The World Trade Center Captive Insurance Company announced today that Christine LaSala, the company's president since its formation in July 2004, will resign effective July 1, or upon the prior appointment of a successor.
Ms. LaSala leaves as an extended legal controversy continues over how the operation interprets what sort of claims it should protect against.
The captive's board will immediately begin a search for Ms. LaSala's replacement, the company said.
Ms. LaSala came out of retirement to accept the position after a career as a partner in the insurance benefits consultant Johnson & Higgins, which was merged into Marsh & McLennan brokerage in 1997.
She made a two-year commitment to the captive's board in July 2004, with the option to remain longer if the board desired, according to the captive.
She said in a statement, “After nearly four years at the WTC Captive, I have concluded that this is an appropriate point to resume my retirement. It has been my privilege to work for the captive–to play a small part in the efforts to address some of the difficult issues that remain after 9/11.”
The WTC Captive has been embroiled in controversy for the past few years relating to Sept. 11, 2001. Ms. LaSala has maintained the captive was formed to cover the cost of defending New York City and its contractors against lawsuits stemming from 9/11.
Others, however, believe the captive should be paying for medical expenses incurred by 9/11 responders. New York Insurance Superintendent Howard Mills, for one, sent a letter in July 2006 demanding that the New York-domiciled operation send his department a “detailed analysis of claims paid and expenses incurred” since the captive's inception, July 2004.
Mr. Mills wrote, “Few, if any, claims have been paid, but substantial sums have been expended by your organization since 2004 for professional services.”
His letter followed criticism by U.S. Sen. Chuck Schumer, D-NY, who was quoted in various news media as saying the WTC Captive neglected first responders injured in the 9/11 cleanup, rather than compensating them for their illnesses.
In a letter responding to Mr. Mills obtained by National Underwriter, dated Aug. 1, Ms. LaSala explained that Congress' intent in forming WTC Captive “was to fill a gap in insurance coverage that would ordinarily have been purchased from commercial insurers.”
In July 2007 the WTC Captive and NYC Mayor Michael Bloomberg were hit with a multimillion-dollar lawsuit on behalf of workers injured during post-9/11 cleanup activity at the Twin Towers.
The lawsuit, titled John R. Walcott, Frank Maisano and Mary E. Bishop vs. WTC Captive Insurance Company Inc., et al., was filed in New York Supreme Court in Manhattan, a county-level tribunal.
That action named Ms. LaSala as a defendant along with New York Mayor Michael Bloomberg, Marsh Management Services Inc. and others.
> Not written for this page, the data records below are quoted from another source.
Definition buildRowsForOrders (orders : list Order) (columns : list Column)
  : Result (list JsVal) :=
  mapR (fun order : Order =>
    do cells <- mapR (fun column =>
      if String.eqb (field column) "unitsOrdered" then
        Ok (JsObj [
          ("userEnteredValue", JsObj [
            ("numberValue", JsPrim (prop order "unitsOrdered"))
          ]);
          ("userEnteredFormat", JsObj [
            ("numberFormat", JsObj [
              ("type", str "NUMBER");
              ("pattern", str "#,##0")
            ])
          ])
        ])
      else if String.eqb (field column) "unitPrice" then
        Ok (JsObj [
          ("userEnteredValue", JsObj [
            ("numberValue", JsPrim (prop order "unitPrice"))
          ]);
          ("userEnteredFormat", JsObj [
            ("numberFormat", JsObj [
              ("type", str "CURRENCY");
              ("pattern", str currency_pattern)
            ])
          ])
        ])
      else if String.eqb (field column) "status" then
        Ok (JsObj [
          ("userEnteredValue", JsObj [
            ("stringValue", JsPrim (prop order "status"))
          ]);
          ("dataValidation", JsObj [
            ("condition", JsObj [
              ("type", str "ONE_OF_LIST");
              ("values", JsArr [
                JsObj [("userEnteredValue", str "PENDING")];
                JsObj [("userEnteredValue", str "SHIPPED")];
                JsObj [("userEnteredValue", str "DELIVERED")]
              ])
            ]);
            ("strict", bool_ true);
            ("showCustomUi", bool_ true)
          ])
        ])
      else
        do s <- toString (prop order (field column));
        Ok (JsObj [
          ("userEnteredValue", JsObj [
            ("stringValue", str s)
          ])
        ])) columns;
    Ok (JsObj [
      ("values", JsArr cells)
    ])) orders.

(** ** Pivot table, its format and its chart *)

(** [util.format] as this module uses it: each [%s] takes the next
    argument, a string.  (The one call has as many arguments as
    placeholders.) *)
Fixpoint util_format (fmt : string) (args : list string) : string :=
  match fmt with
  | EmptyString => EmptyString
  | String c rest =>
      match rest, args with
      | String d rest', a :: args' =>
          if Ascii.eqb c "%" && Ascii.eqb d "s" then a +:+ util_format rest' args'
          else String c (util_format rest args)
      | _, _ => String c (util_format rest args)
      end
  end.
It accused them of misuse of a $1 billion grant from the Federal Emergency Management Association.
A WTC spokesman told National Underwriter today that the Walcott case was “removed to the United States District Court in Manhattan and has been dismissed as to all individual defendants and is stayed as to the WTC Captive.”
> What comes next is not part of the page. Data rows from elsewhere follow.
(** The same run, by the theorem: user 7 has a membership in
    organisation 5, which the directory does not know; the lookup comes
    back nil with [ErrOrgNotFound], and the hook panics on it. *)
Lemma sync_panics_on_nil_lookup_witness :
  let r := exec memstore.services
             (sync.SyncOrgRolesHook [("Main Org.", "Editor")]
                (scenario.user_identity "7" "Main Org." 1 {[ "Main Org." := "Editor" ]}))
             (memstore.mkStore [scenario.main_org] [memstore.mkOrgUser 5 7 "Viewer"] ∅ []) in
  result r = Panicked
  ∧ trace r = [EvGetUserOrgList 7 ([mkUserOrgDTO 5 "" "Viewer"], None);
               EvGetByID 5 (None, Some ErrOrgNotFound)].
Proof.
  apply (proj2 (proj2 (proj2 (proj2 (proj2 (proj2
           (sync_panics_on_nil_lookup memstore.services [("Main Org.", "Editor")]
              (scenario.user_identity "7" "Main Org." 1 {[ "Main Org." := "Editor" ]})
              (memstore.mkStore [scenario.main_org] [memstore.mkOrgUser 5 7 "Viewer"] ∅ [])))))))
           7%Z (mkUserOrgDTO 5 "" "Viewer") [] (Some ErrOrgNotFound)).
  - unfold sync.syncs. split_and!; [vm_compute; reflexivity..|apply insert_non_empty].
  - vm_compute. reflexivity.
  - vm_compute. reflexivity.
Defined.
Ms. LaSala said in today's statement: “We have also communicated to the nation's legislators, regulatory officials and the general public our strongly held view that the best way to resolve the thousands of lawsuits filed against the City and its contractors in connection with the debris removal work is not the tort system but the creation of a new, or the reopening of the old, Victim Compensation Fund.
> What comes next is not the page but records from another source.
(** No line holds a line boundary. *)
Lemma splitlines_from_no_break (n : nat) :
  forall s cur line,
    (List.length s <= n)%nat ->
    (forall c, In c cur -> islinebreak c = false) ->
    In line (splitlines_from cur s) ->
    forall c, In c line -> islinebreak c = false.
Proof.
  induction n as [|n IH]; intros s cur line Len Hcur Hl c Hc.
  - destruct s; [|simpl in Len; lia].
    simpl in Hl. destruct cur; [destruct Hl|].
    destruct Hl as [<-|[]]. apply Hcur. apply in_rev; exact Hc.
  - destruct s as [|x rest].
    + simpl in Hl. destruct cur; [destruct Hl|].
      destruct Hl as [<-|[]]. apply Hcur. apply in_rev; exact Hc.
    + simpl in Len. destruct (islinebreak x) eqn:B.
      * rewrite splitlines_from_break in Hl by exact B.
        destruct Hl as [<-|Hl].
        -- apply Hcur. apply in_rev; exact Hc.
        -- apply (IH (after_break x rest) [] line); auto.
           ++ pose proof (after_break_length x rest). lia.
           ++ intros ? [].
      * rewrite splitlines_from_char in Hl by exact B.
        apply (IH rest (x :: cur) line); auto; [lia|].
        intros d [<-|Hd]; [exact B | apply Hcur; exact Hd].
Qed.

Lemma split_links_clean (pasted link : str) :
  In link (split_links pasted) -> clean_link link.
Proof.
  intros H. split; [eapply split_links_nonblank; exact H|].
  unfold split_links in H. apply in_map_iff in H.
  destruct H as [line [<- H]]. apply filter_In in H. destruct H as [H _].
  split; [apply strip_idempotent|].
  intros c Hc. apply strip_chars in Hc.
  apply (splitlines_from_no_break (List.length pasted) pasted [] line); auto.
  intros ? [].
Qed.

(** Reading a stretch of text that holds no line boundary. *)
Lemma splitlines_from_line (l : str) :
  forall cur rest,
    (forall c, In c l -> islinebreak c = false) ->
    splitlines_from cur (l ++ rest) = splitlines_from (rev l ++ cur) rest.
Proof.
  induction l as [|x l IH]; intros cur rest H; [reflexivity|].
  change ((x :: l) ++ rest) with (x :: (l ++ rest)).
  rewrite splitlines_from_char by (apply H; left; reflexivity).
  rewrite IH by (intros c Hc; apply H; right; exact Hc).
  simpl. rewrite <- app_assoc. reflexivity.
Qed.

Lemma splitlines_join (links : list str) :
  Forall clean_link links -> splitlines (join newline links) = links.
Proof.
  unfold splitlines. induction 1 as [|l ls [Hne [_ Hnb]] Hls IH]; [reflexivity|].
  destruct ls as [|l2 ls'].
  - simpl join. rewrite <- (app_nil_r l) at 1.
    rewrite splitlines_from_line by exact Hnb. rewrite app_nil_r. simpl.
    destruct (rev l) eqn:R.
    + apply (f_equal (@rev _)) in R. rewrite rev_involutive in R.
      simpl in R. congruence.
    + rewrite <- R, rev_involutive. reflexivity.
  - change (join newline (l :: l2 :: ls'))
      with (l ++ 10 :: join newline (l2 :: ls')).
    rewrite splitlines_from_line by exact Hnb.
    rewrite splitlines_from_break by reflexivity.
    rewrite app_nil_r, rev_involutive. f_equal.
    replace (after_break 10 (join newline (l2 :: ls')))
      with (join newline (l2 :: ls')); [exact IH|].
    unfold after_break. destruct (join newline (l2 :: ls')); reflexivity.
Qed.

Lemma split_links_join (links : list str) :
  Forall clean_link links -> split_links (join newline links) = links.
Proof.
  intros H. unfold split_links. rewrite (splitlines_join links H).
  induction H as [|l ls [Hne [Hs Hnb]] Hls IH]; [reflexivity|].
  cbn [filter]. rewrite Hs.
  replace (truthy l) with true
    by (symmetry; apply truthy_true; exact Hne).
  cbn [map]. rewrite Hs. f_equal. exact IH.
Qed.

Lemma splitlines_join_crlf (links : list str) :
  Forall clean_link links -> splitlines (join [13; 10] links) = links.
Proof.
  unfold splitlines. induction 1 as [|l ls [Hne [_ Hnb]] Hls IH]; [reflexivity|].
  destruct ls as [|l2 ls'].
  - simpl join. rewrite <- (app_nil_r l) at 1.
    rewrite splitlines_from_line by exact Hnb. rewrite app_nil_r. simpl.
    destruct (rev l) eqn:R.
    + apply (f_equal (@rev _)) in R. rewrite rev_involutive in R.
      simpl in R. congruence.
    + rewrite <- R, rev_involutive. reflexivity.
  - change (join [13; 10] (l :: l2 :: ls'))
      with (l ++ 13 :: 10 :: join [13; 10] (l2 :: ls')).
    rewrite splitlines_from_line by exact Hnb.
    rewrite splitlines_from_break by reflexivity.
    rewrite app_nil_r, rev_involutive. f_equal. exact IH.
Qed.

Lemma split_links_of_lines (pasted : str) (links : list str) :
  splitlines pasted = links -> Forall clean_link links ->
  split_links pasted = links.
Proof.
  intros E H. unfold split_links. rewrite E. clear E.
  induction H as [|l ls [Hne [Hs Hnb]] Hls IH]; [reflexivity|].
  cbn [filter]. rewrite Hs.
  replace (truthy l) with true
    by (symmetry; apply truthy_true; exact Hne).
  cbn [map]. rewrite Hs. f_equal. exact IH.
Qed.

(** X1. [split_links] finds no link exactly when the pasted text is
    whitespace throughout (line boundaries included), the empty text being
    one such. *)
Theorem split_links_empty_iff_whitespace (pasted : str) :
  split_links pasted = [] <-> forallb isspace pasted = true.
Proof. exact (split_links_nil_iff_blank pasted). Qed.

(** X2. Every link [split_links] returns is non-empty, is unchanged by
    [strip], starts and ends with a character that is not whitespace and
    holds no line boundary. *)
Theorem split_links_yields_clean_links (pasted link : str) :
  In link (split_links pasted) ->
  link <> []
  /\ strip link = link
  /\ (forall c, In c link -> islinebreak c = false)
  /\ (forall c rest, link = c :: rest -> isspace c = false)
  /\ (forall c front, link = front ++ [c] -> isspace c = false).
Proof.
  intros H. destruct (split_links_clean pasted link H) as [Hne [Hs Hnb]].
  repeat split; auto.
  - intros c rest E. rewrite <- Hs in E. eapply strip_head; exact E.
  - intros c front E. rewrite <- Hs in E. eapply strip_last; exact E.
Qed.

(** X3. Links that are non-empty, trimmed and free of line boundaries,
    pasted one per line, are found again by [split_links], in order,
    whether the lines end in a line feed or in a carriage return and a
    line feed. *)
Theorem split_links_round_trip (links : list str) :
  Forall clean_link links ->
  split_links (join newline links) = links
  /\ split_links (join [13; 10] links) = links.
Proof.
  intros H. split; [exact (split_links_join links H)|].
  apply split_links_of_lines; [apply splitlines_join_crlf|]; exact H.
Qed.

(** X4. [split_links] normalises: writing the links it found one per
    line and splitting again gives the same links. *)
Theorem split_links_idempotent (pasted : str) :
  split_links (join newline (split_links pasted)) = split_links pasted.
Proof.
  apply split_links_join. apply Forall_forall. intros link H.
  eapply split_links_clean; exact H.
Qed.

(** ** transcribe_media and download_link_media *)

Lemma join_starts (sep t : str) (ts : list str) :
  exists rest, join sep (t :: ts) = t ++ rest.
Proof.
  destruct ts as [|t2 ts].
  - exists []. simpl. rewrite app_nil_r. reflexivity.
  - eexists. reflexivity.
Qed.

Lemma join_cons (sep a : str) (l : list str) :
  l <> [] -> join sep (a :: l) = a ++ sep ++ join sep l.
Proof. destruct l; [congruence | reflexivity]. Qed.

Lemma join_ends (sep : str) (ts : list str) (t : str) :
  exists front, join sep (ts ++ [t]) = front ++ t.
Proof.
  induction ts as [|a ts [front E]].
  - exists []. reflexivity.
  - exists (a ++ sep ++ front).
    change ((a :: ts) ++ [t]) with (a :: (ts ++ [t])).
    rewrite join_cons by (destruct ts; discriminate).
    rewrite E, <- !app_assoc. reflexivity.
Qed.

Lemma join_nil_iff (sep : str) (ts : list str) :
  Forall (fun t => t <> []) ts -> (join sep ts = [] <-> ts = []).
Proof.
  intros H. split; [|intros ->; reflexivity].
  destruct ts as [|t ts]; [reflexivity|]. intros E. exfalso.
  inversion H as [|? ? Ht _]; subst.
  destruct (join_starts sep t ts) as [rest R]. rewrite R in E.
  apply app_eq_nil in E. destruct E; congruence.
Qed.

(** Joining trimmed, non-empty texts gives a trimmed text. *)
Lemma strip_join (sep : str) (ts : list str) :
  Forall (fun t => t <> [] /\ strip t = t) ts ->
  strip (join sep ts) = join sep ts.
Proof.
  intros H. symmetry. apply is_trim_of_unique. split; [|split].
  - exists [], []. rewrite app_nil_r. auto.
  - intros c u E. destruct ts as [|t ts]; [discriminate E|].
    inversion H as [|? ? [Ht Hs] _]; subst.
    destruct (join_starts sep t ts) as [rest R]. rewrite R in E.
    destruct t as [|d t']; [congruence|]. simpl in E. injection E as -> _.
    eapply strip_head. exact Hs.
  - intros c u E.
    destruct ts as [|t0 ts0] using rev_ind; [destruct u; discriminate E|].
    clear IHts0. apply Forall_app in H. destruct H as [_ H].
    inversion H as [|? ? [Ht Hs] _]; subst.
    destruct (join_ends sep ts0 t0) as [front R]. rewrite R in E.
    destruct (exists_last Ht) as [t' [d Et]]. rewrite Et in E.
    rewrite app_assoc in E. apply app_inj_tail in E. destruct E as [_ <-].
    eapply strip_last. rewrite Hs. exact Et.
Qed.

Lemma trimmed_nonempty_texts_clean (segments : list Segment) :
  Forall (fun t => t <> [] /\ strip t = t) (trimmed_nonempty_texts segments).
Proof.
  apply Forall_forall. intros t H. unfold trimmed_nonempty_texts in H.
  apply filter_In in H. destruct H as [H Ht]. apply truthy_true in Ht.
  split; [exact Ht|]. apply in_map_iff in H. destruct H as [s [<- _]].
  apply strip_idempotent.
Qed.

Lemma trimmed_nonempty_texts_nil_iff (segments : list Segment) :
  trimmed_nonempty_texts segments = [] <->
  (forall s, In s segments -> forallb isspace (text s) = true).
Proof.
  unfold trimmed_nonempty_texts. rewrite filter_nil_iff. split.
  - intros H s Hs. apply strip_nil_iff. apply truthy_false. apply H.
    apply in_map_iff. exists s. auto.
  - intros H t Ht. apply in_map_iff in Ht. destruct Ht as [s [<- Hs]].
    apply truthy_false. apply strip_nil_iff. apply H; exact Hs.
Qed.

Section MoreProperties.

Context {C : Collaborators}.

Lemma transcribe_media_ok
  (r : Run) (path : str) (w1 w2 : World) (model : Model)
  (segments : list Segment) :
  whisper_model (lit "small") (lit "int8") (world r) = (w1, Ok model) ->
  model_transcribe model path true 5 w1 = (w2, Ok segments) ->
  transcribe_media path r
  = (mkRun (session r) (widget_keys r) (ui r) w2
           (calls r ++ [CallLoadModel; CallTranscribe path]),
     Ok (join newline (trimmed_nonempty_texts segments))).
Proof.
  intros Hm Ht. unfold transcribe_media, load_model, bind, collaborate, ret.
  rewrite Hm. simpl. rewrite Ht. simpl.
  unfold trimmed_nonempty_texts.
  rewrite <- (map_filter_comm (fun s => strip (text s)) truthy).
  rewrite <- app_assoc. reflexivity.
Qed.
“If the City and the contractors receive the necessary legal protections from current and future liability, the $1 billion FEMA grant could fund a renewed VCF.”
She told National Underwriter in an e-mail: “The Captive's purpose is expressed at the end of the statement and is what it is–my view (the Captive's view) on the preferability of resolving these issues outside the tort system has not changed since we made the original recommendation nearly one-and-a-half years ago.”
She added in the statement: “Through prudent management of the $1 billion of federal funds granted to it by the Federal Emergency Management Agency (FEMA), the captive today has more than $1 billion available for protection of the City of New York and its contractors, even after the payment of all legal, administrative and other expenses.”
She concluded, “We have faithfully performed our mandate to protect the City and the contractors from liability in connection with their heroic efforts in the rescue, recovery and debris removal work that followed the terrorist attack on the Twin Towers of the World Trade Center on 9/11.”